** ENTRIES PROVIDED follows **

(** C14: A note survives being printed and parsed.  The JSON that [ndb_note_json]
    writes for a note in memory, given to [ndb_note_from_json], is the same note:
    id, key, signature, time, kind, content and every tag element, an id in a tag
    included.  The strings have no NUL and spell no field name, a one character
    string needs no escape, no tag is empty, and the time fits 32 bits: the
    printer and the parser lose each of the others. *)
Theorem note_json_roundtrip junk junk_tok junk_i hexbuf sha256 sign32 fill_random
    (nm : mem) (note : Z) (v : note_view) (s : mem * cursor)
    (buf bufsize : Z) (m : mem) (b : builder)
    (Hnm : bytes_ok nm) (Hv : view nm note = Some v) (Hs : cwf s)
    (Hp : c_p (snd s) = c_start (snd s)) (Hroom : c_p (snd s) + zlen (note_text v) + 1 <= c_end (snd s))
    (Hplain : plain_note v) (Hshort : zlen (note_text v) < 2 ^ 31)
    (Hj : is_byte junk) (Hx : length hexbuf = 64%nat)
    (Hg : geom_ok (mk_geom buf (bufsize / 2)) m)
    (Hr : room_for (mk_geom buf (bufsize / 2)) (printed_cmds v))
    (Hcap : token_count (JObject [] (printed_members v)) <= json_cap bufsize) :
  exists len s1 js n s2,
    ndb_note_json nm note s = Some (len, s1) /\
    loadn (fst s1) (c_start (snd s)) (len - 1) = Some js /\
    ndb_note_from_json js junk junk_tok junk_i hexbuf sha256 sign32 fill_random
      buf bufsize (m, b) = Some (n, s2) /\
    0 < n /\ view (fst s2) buf = Some v /\ ndb_note_from_bytes (fst s2) buf = Some (Some buf).
Proof.
  destruct (ndb_note_json_spec nm note v s Hnm Hv Hs Hp) as [A _].
  destruct A as (s1 & E1 & P1); [rewrite zlen_app; simpl; zl |].
  pose proof (pushed_loadn _ _ _ P1) as Ld. rewrite Hp in Ld.
  pose proof (view_is_sized _ _ _ Hnm Hv) as Hz.
  destruct (note_from_json_text (note_text v) junk junk_tok junk_i hexbuf sha256 sign32 fill_random Hj Hx
              buf bufsize [] [] [] (printed_members v) (printed_cmds v) v m b)
    as (n & s2 & E2 & V & F & _ & N & _); try done.
  { by rewrite text_printed, app_nil_r. }
  { by apply printed_note_value. }
  exists (zlen (note_text v ++ [0])), s1, (note_text v), n, s2.
  split; [exact E1 |]. split; [| split; [exact E2 | split; [lia | by split]]].
  rewrite zlen_app. replace (zlen (note_text v) + zlen [0] - 1) with (zlen (note_text v)) by zl.
  by apply loadn_app_inv in Ld as [Ld _].
Qed.

Lemma demo_plain : plain_note demo_view.
Proof.
  assert (forall c, 0 < c < 256 -> esc c = [c] -> keyword [c] = false -> plain_string [c]) as H.
  { intros c Hc E K. unfold plain_string. assert (escape [c] = [c]) as -> by (unfold escape; simpl; by rewrite E).
    repeat split; try done; (constructor; [unfold is_byte; lia | constructor]). }
  split; [unfold is_u32; simpl; lia | |].
  - repeat split; try reflexivity; try (repeat (constructor; [unfold is_byte; lia |]); constructor).
  - constructor; [| constructor]. split; [done |].
    constructor; [split; [apply H; [lia | reflexivity | reflexivity] | vm_compute; congruence] |].
    constructor; [split; [apply bytes_literal; reflexivity | reflexivity] | constructor].
Qed.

** End of ENTRIES PROVIDED **

__WHAT NEEDS TO BE DONE__
Retype each line of the data exactly as it reads.

__ANSWER SECTION__
(** C14: A note survives being printed and parsed.  The JSON that [ndb_note_json]
    writes for a note in memory, given to [ndb_note_from_json], is the same note:
    id, key, signature, time, kind, content and every tag element, an id in a tag
    included.  The strings have no NUL and spell no field name, a one character
    string needs no escape, no tag is empty, and the time fits 32 bits: the
    printer and the parser lose each of the others. *)
Theorem note_json_roundtrip junk junk_tok junk_i hexbuf sha256 sign32 fill_random
    (nm : mem) (note : Z) (v : note_view) (s : mem * cursor)
    (buf bufsize : Z) (m : mem) (b : builder)
    (Hnm : bytes_ok nm) (Hv : view nm note = Some v) (Hs : cwf s)
    (Hp : c_p (snd s) = c_start (snd s)) (Hroom : c_p (snd s) + zlen (note_text v) + 1 <= c_end (snd s))
    (Hplain : plain_note v) (Hshort : zlen (note_text v) < 2 ^ 31)
    (Hj : is_byte junk) (Hx : length hexbuf = 64%nat)
    (Hg : geom_ok (mk_geom buf (bufsize / 2)) m)
    (Hr : room_for (mk_geom buf (bufsize / 2)) (printed_cmds v))
    (Hcap : token_count (JObject [] (printed_members v)) <= json_cap bufsize) :
  exists len s1 js n s2,
    ndb_note_json nm note s = Some (len, s1) /\
    loadn (fst s1) (c_start (snd s)) (len - 1) = Some js /\
    ndb_note_from_json js junk junk_tok junk_i hexbuf sha256 sign32 fill_random
      buf bufsize (m, b) = Some (n, s2) /\
    0 < n /\ view (fst s2) buf = Some v /\ ndb_note_from_bytes (fst s2) buf = Some (Some buf).
Proof.
  destruct (ndb_note_json_spec nm note v s Hnm Hv Hs Hp) as [A _].
  destruct A as (s1 & E1 & P1); [rewrite zlen_app; simpl; zl |].
  pose proof (pushed_loadn _ _ _ P1) as Ld. rewrite Hp in Ld.
  pose proof (view_is_sized _ _ _ Hnm Hv) as Hz.
  destruct (note_from_json_text (note_text v) junk junk_tok junk_i hexbuf sha256 sign32 fill_random Hj Hx
              buf bufsize [] [] [] (printed_members v) (printed_cmds v) v m b)
    as (n & s2 & E2 & V & F & _ & N & _); try done.
  { by rewrite text_printed, app_nil_r. }
  { by apply printed_note_value. }
  exists (zlen (note_text v ++ [0])), s1, (note_text v), n, s2.
  split; [exact E1 |]. split; [| split; [exact E2 | split; [lia | by split]]].
  rewrite zlen_app. replace (zlen (note_text v) + zlen [0] - 1) with (zlen (note_text v)) by zl.
  by apply loadn_app_inv in Ld as [Ld _].
Qed.

Lemma demo_plain : plain_note demo_view.
Proof.
  assert (forall c, 0 < c < 256 -> esc c = [c] -> keyword [c] = false -> plain_string [c]) as H.
  { intros c Hc E K. unfold plain_string. assert (escape [c] = [c]) as -> by (unfold escape; simpl; by rewrite E).
    repeat split; try done; (constructor; [unfold is_byte; lia | constructor]). }
  split; [unfold is_u32; simpl; lia | |].
  - repeat split; try reflexivity; try (repeat (constructor; [unfold is_byte; lia |]); constructor).
  - constructor; [| constructor]. split; [done |].
    constructor; [split; [apply H; [lia | reflexivity | reflexivity] | vm_compute; congruence] |].
    constructor; [split; [apply bytes_literal; reflexivity | reflexivity] | constructor].
Qed.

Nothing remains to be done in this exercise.